▶ [TASK TO CARRY OUT]: In the entries below, find the line with "Definition fit (n" and print exactly every line from there up to and including the line with "String c EmptyString", with no other lines.

▶ [MATERIAL TO PROCESS]:
Lemma StronglySorted_range_of (pl : list Z) M i :
  StronglySorted Z.lt pl → StronglySorted Z.lt (range_of pl M i).
Proof.
  intros Hs. rewrite range_of_eq.
  rewrite <- (take_drop (range_start (length pl) M i) pl) in Hs.
  apply StronglySorted_app_1_r in Hs.
  rewrite <- (take_drop (range_length (length pl) M i)
                (drop (range_start (length pl) M i) pl)) in Hs.
  by apply StronglySorted_app_1_l in Hs.
Qed.

(** X4: the partitions of a member for a topic are listed in strictly
    ascending numeric order. *)
Theorem assigned_ascending cluster members r m t :
  NoDup (keys members) → assign cluster members = Some r →
  StronglySorted Z.lt (assigned r m t).
Proof.
  intros Hnd Hr.
  destruct (assigned_cases cluster members r m t Hnd Hr) as [E|(ps & i & _ & _ & E)];
    rewrite E; [constructor |].
  apply StronglySorted_range_of, StronglySorted_lt_partitions.
Qed.

Lemma concat_ranges (pl : list Z) M n :
  concat ((λ i, range_of pl M i) <$> seq 0 n)
  = take (range_start (length pl) M n) pl.
Proof.
  induction n as [|n IH].
  - by rewrite range_start_0.
  - rewrite seq_S, fmap_app, concat_app, IH. cbn [fmap list_fmap concat].
    rewrite app_nil_r, range_of_eq, range_start_succ. apply take_take_drop.
Qed.

Lemma StronglySorted_lookup_lt (l : list Z) k1 k2 x y :
  StronglySorted Z.lt l → l !! k1 = Some x → l !! k2 = Some y →
  k1 < k2 → (x < y)%Z.
Proof.
  intros Hs. revert k1 k2. induction Hs as [|a l Hs IH Ha]; intros k1 k2 H1 H2 Hlt.
  - done.
  - destruct k2 as [|k2]; [lia |]. simpl in H2. destruct k1 as [|k1]; simpl in H1.
    + injection H1 as ->. apply (proj1 (Forall_forall _ _) Ha).
      by apply list_elem_of_lookup_2 in H2.
    + apply (IH k1 k2); [done | done | lia].
Qed.
(** * The Sparkify ETL of [etl.py], embedded over a small model of the dataframe engine

    [etl.py] reads two JSON sources (song catalog, activity log) with fixed
    schemas, derives the star schema (songs, artists, users, time, songplays)
    with Spark SQL queries over temporary views, and writes every table as
    parquet.  The embedding has three layers:

    - the engine: cells, frames split in partitions, a SELECT evaluator with
      name resolution against the session's temporary views, parquet output;
    - the session monad: state (input files, views, written tables) threaded
      through every call, a raised exception ending the run and leaving the
      state as it was at that moment;
    - the functions of [etl.py], statement by statement.

    The input of the model is what the JSON reader hands over: for each path
    pattern the records of the matched files, already decoded under the
    declared schema and grouped in the input splits the engine forms.  How the
    reader decodes a JSON token under a declared type is the engine's affair
    and no part of the embedding.

    Floating point and the process-local civil time are not computed: a double
    is an opaque code, and a scalar function of the engine applied to a cell
    (hour, weekofyear, the Python udf) is kept as the symbolic application. *)

From Stdlib Require Import List String Ascii ZArith Lia Bool Arith Sorted Permutation.
From Stdlib Require Import Decimal DecimalString DecimalPos DecimalZ.
Import ListNotations.
Open Scope string_scope.

(* ================================================================== *)
(** ** Python side: exceptions, [os.path.join], objects handed to the API *)

Inductive exn : Type :=
| AnalysisException (msg : string)   (* raised by the engine's analyser *)
| AssertionError (msg : string)      (* raised by pyspark's argument checks *)
| AttributeError (msg : string)      (* [df.name] for a name that is no column *)
| KeyError (msg : string)            (* [config[name]] for a name that is no section *)
| TypeError (msg : string)           (* [os.environ[k] = v] for a [v] that is no str *)
| ConfigError (msg : string).        (* raised by configparser on a file it cannot parse *)

Inductive result (A : Type) : Type :=
| Ok (a : A)
| Raise (e : exn).
Arguments Ok {A} a.
Arguments Raise {A} e.

Definition rbind {A B} (r : result A) (k : A -> result B) : result B :=
  match r with
  | Ok a => k a
  | Raise e => Raise e
  end.

Fixpoint rmap {A B} (f : A -> result B) (l : list A) : result (list B) :=
  match l with
  | [] => Ok []
  | a :: l' => rbind (f a) (fun b => rbind (rmap f l') (fun bs => Ok (b :: bs)))
  end.

Definition ends_with_slash (s : string) : bool :=
  match get (String.length s - 1) s with
  | Some c => Ascii.eqb c "/"
  | None => false
  end.

Definition starts_with_slash (s : string) : bool :=
  match s with
  | String c _ => Ascii.eqb c "/"
  | EmptyString => false
  end.

(** [os.path.join a b] on a POSIX host. *)
Definition join (a b : string) : string :=
  if starts_with_slash b then b
  else if ends_with_slash a then a ++ b
  else match a with
       | EmptyString => b
       | _ => a ++ "/" ++ b
       end.

(* ================================================================== *)
(** ** Cells, schemas, frames *)

(** A cell of a frame.  [VDouble d]: a binary64 value, [d] coding it up to the
    engine's grouping equality.  [VApp f a]: the engine's scalar function [f]
    applied to the non-null cell [a], left uninterpreted. *)
Inductive value : Type :=
| VNull
| VStr (s : string)
| VInt (z : Z)
| VDouble (d : Z)
| VApp (f : string) (a : value).

Definition value_eq_dec : forall a b : value, {a = b} + {a <> b}.
Proof.
  decide equality; first [ apply string_dec | apply Z.eq_dec ].
Defined.

Definition row : Type := list value.

Definition row_eq_dec : forall a b : row, {a = b} + {a <> b} :=
  list_eq_dec value_eq_dec.

Inductive dtype : Type := StringType | DoubleType | IntegerType | LongType.

Record StructField : Type := mkField {
  sf_name : string;
  sf_type : dtype;
  sf_nullable : bool
}.

Definition StructType : Type := list StructField.

Definition int_in (bits : Z) (z : Z) : bool :=
  ((- 2 ^ (bits - 1) <=? z) && (z <? 2 ^ (bits - 1)))%Z.

(** The cell is null or a value of the declared type. *)
Definition has_type (t : dtype) (v : value) : bool :=
  match v, t with
  | VNull, _ => true
  | VStr _, StringType => true
  | VDouble _, DoubleType => true
  | VInt z, IntegerType => int_in 32 z
  | VInt z, LongType => int_in 64 z
  | _, _ => false
  end.


(** One record as the reader decoded it: field name to the cell decoded under
    the type the schema declares for the field. *)
Definition record : Type := list (string * value).

Fixpoint field (name : string) (r : record) : value :=
  match r with
  | [] => VNull
  | (k, v) :: r' => if String.eqb k name then v else field name r'
  end.

(** The row of a record: one cell per field of the schema, in its order; a
    field the record does not have is null. *)
Definition apply_schema (schema : StructType) (r : record) : row :=
  map (fun f => field (sf_name f) r) schema.

(** A frame: column names and the rows, split in the engine's partitions. *)
Record DataFrame : Type := mkFrame {
  columns : list string;
  partitions : list (list row)
}.

Definition collect (df : DataFrame) : list row := List.concat (partitions df).

Fixpoint index_of (c : string) (cols : list string) : option nat :=
  match cols with
  | [] => None
  | c' :: cols' =>
      if String.eqb c' c then Some 0%nat
      else match index_of c cols' with
           | Some i => Some (S i)
           | None => None
           end
  end.

(** The cell of row [r] under column [c] of a frame with columns [cols]. *)
Definition cell (cols : list string) (r : row) (c : string) : value :=
  match index_of c cols with
  | Some i => nth i r VNull
  | None => VNull
  end.

(** A row cut or null-padded to [n] cells. *)
Definition fit (n : nat) (r : row) : row := firstn n (r ++ repeat VNull n)%list.

(* ================================================================== *)
(** ** Scalar semantics of the engine *)

Definition is_digit (c : ascii) : bool :=
  ((48 <=? nat_of_ascii c) && (nat_of_ascii c <=? 57))%nat.

Definition digit (c : ascii) : Z := Z.of_nat (nat_of_ascii c - 48).

(** Digits up to the end or to the first point; the rest is the fraction. *)
Fixpoint int_part (acc : Z) (s : string) : option (Z * string) :=
  match s with
  | EmptyString => Some (acc, EmptyString)
  | String c s' =>
      if Ascii.eqb c "." then Some (acc, s')
      else if is_digit c then int_part (acc * 10 + digit c)%Z s'
      else None
  end.

Fixpoint all_digits (s : string) : bool :=
  match s with
  | EmptyString => true
  | String c s' => is_digit c && all_digits s'
  end.

(** A sign, digits, an optional fraction that is checked and dropped; any
    other text, and a value that does not fit 32 bits, gives nothing. *)
Definition parse_int (s : string) : option Z :=
  match s with
  | EmptyString => None
  | String c s' =>
      let neg := Ascii.eqb c "-" in
      let body := if neg || Ascii.eqb c "+" then s' else s in
      match body with
      | EmptyString => None
      | _ =>
          match int_part 0 body with
          | Some (m, frac) =>
              let z := if neg then (- m)%Z else m in
              if all_digits frac && int_in 32 z then Some z else None
          | None => None
          end
      end
  end.

(** White space and control characters. *)
Definition is_space (c : ascii) : bool :=
  ((nat_of_ascii c <=? 32) || (nat_of_ascii c =? 127))%nat.

Fixpoint ltrim (s : string) : string :=
  match s with
  | EmptyString => EmptyString
  | String c s' => if is_space c then ltrim s' else s
  end.

Fixpoint rtrim (s : string) : string :=
  match s with
  | EmptyString => EmptyString
  | String c s' =>
      match rtrim s' with
      | EmptyString => if is_space c then EmptyString else String c EmptyString
      | t => String c t
      end
  end.

(** CAST(string AS INT) outside ANSI mode (Spark 3): the text is trimmed of
    white space at both ends and parsed; a text that is no number is null. *)
Definition cast_int (s : string) : option Z := parse_int (rtrim (ltrim s)).

(** [a = b] in SQL: null when an operand is null (or not comparable); a string
    against an integer is cast to the integer type first. *)
Definition sql_eq (a b : value) : option bool :=
  match a, b with
  | VStr x, VStr y => Some (String.eqb x y)
  | VInt x, VInt y => Some (Z.eqb x y)
  | VDouble x, VDouble y => Some (Z.eqb x y)
  | VStr x, VInt y => option_map (fun n => Z.eqb n y) (cast_int x)
  | VInt x, VStr y => option_map (fun n => Z.eqb x n) (cast_int y)
  | _, _ => None
  end.

(** A scalar function of the engine: null on null, uninterpreted otherwise. *)
Definition apply_scalar (f : string) (a : value) : value :=
  match a with
  | VNull => VNull
  | _ => VApp f a
  end.

Definition wrap64 (z : Z) : Z := ((z + 2 ^ 63) mod 2 ^ 64 - 2 ^ 63)%Z.

(** The 64-bit id of the row at position [pos] of partition [pid]: the
    partition index in the upper 31 bits, the position in the lower 33. *)
Definition monotonic_id (pid pos : Z) : Z := wrap64 (Z.shiftl pid 33 + pos).

(* ================================================================== *)
(** ** Column expressions and their resolution *)

Inductive expr : Type :=
| Col (q : option string) (c : string)     (* [c] or [q.c] *)
| Lit (v : value)
| Call (f : string) (a : expr)             (* [f(a)] *)
| MonotonicId.

Inductive cond : Type :=
| CmpEq (a b : expr)
| CmpNe (a b : expr).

▶ [SOLUTION TO THIS TASK]:
Definition fit (n : nat) (r : row) : row := firstn n (r ++ repeat VNull n)%list.

(* ================================================================== *)
(** ** Scalar semantics of the engine *)

Definition is_digit (c : ascii) : bool :=
  ((48 <=? nat_of_ascii c) && (nat_of_ascii c <=? 57))%nat.

Definition digit (c : ascii) : Z := Z.of_nat (nat_of_ascii c - 48).

(** Digits up to the end or to the first point; the rest is the fraction. *)
Fixpoint int_part (acc : Z) (s : string) : option (Z * string) :=
  match s with
  | EmptyString => Some (acc, EmptyString)
  | String c s' =>
      if Ascii.eqb c "." then Some (acc, s')
      else if is_digit c then int_part (acc * 10 + digit c)%Z s'
      else None
  end.

Fixpoint all_digits (s : string) : bool :=
  match s with
  | EmptyString => true
  | String c s' => is_digit c && all_digits s'
  end.

(** A sign, digits, an optional fraction that is checked and dropped; any
    other text, and a value that does not fit 32 bits, gives nothing. *)
Definition parse_int (s : string) : option Z :=
  match s with
  | EmptyString => None
  | String c s' =>
      let neg := Ascii.eqb c "-" in
      let body := if neg || Ascii.eqb c "+" then s' else s in
      match body with
      | EmptyString => None
      | _ =>
          match int_part 0 body with
          | Some (m, frac) =>
              let z := if neg then (- m)%Z else m in
              if all_digits frac && int_in 32 z then Some z else None
          | None => None
          end
      end
  end.

(** White space and control characters. *)
Definition is_space (c : ascii) : bool :=
  ((nat_of_ascii c <=? 32) || (nat_of_ascii c =? 127))%nat.

Fixpoint ltrim (s : string) : string :=
  match s with
  | EmptyString => EmptyString
  | String c s' => if is_space c then ltrim s' else s
  end.

Fixpoint rtrim (s : string) : string :=
  match s with
  | EmptyString => EmptyString
  | String c s' =>
      match rtrim s' with
      | EmptyString => if is_space c then EmptyString else String c EmptyString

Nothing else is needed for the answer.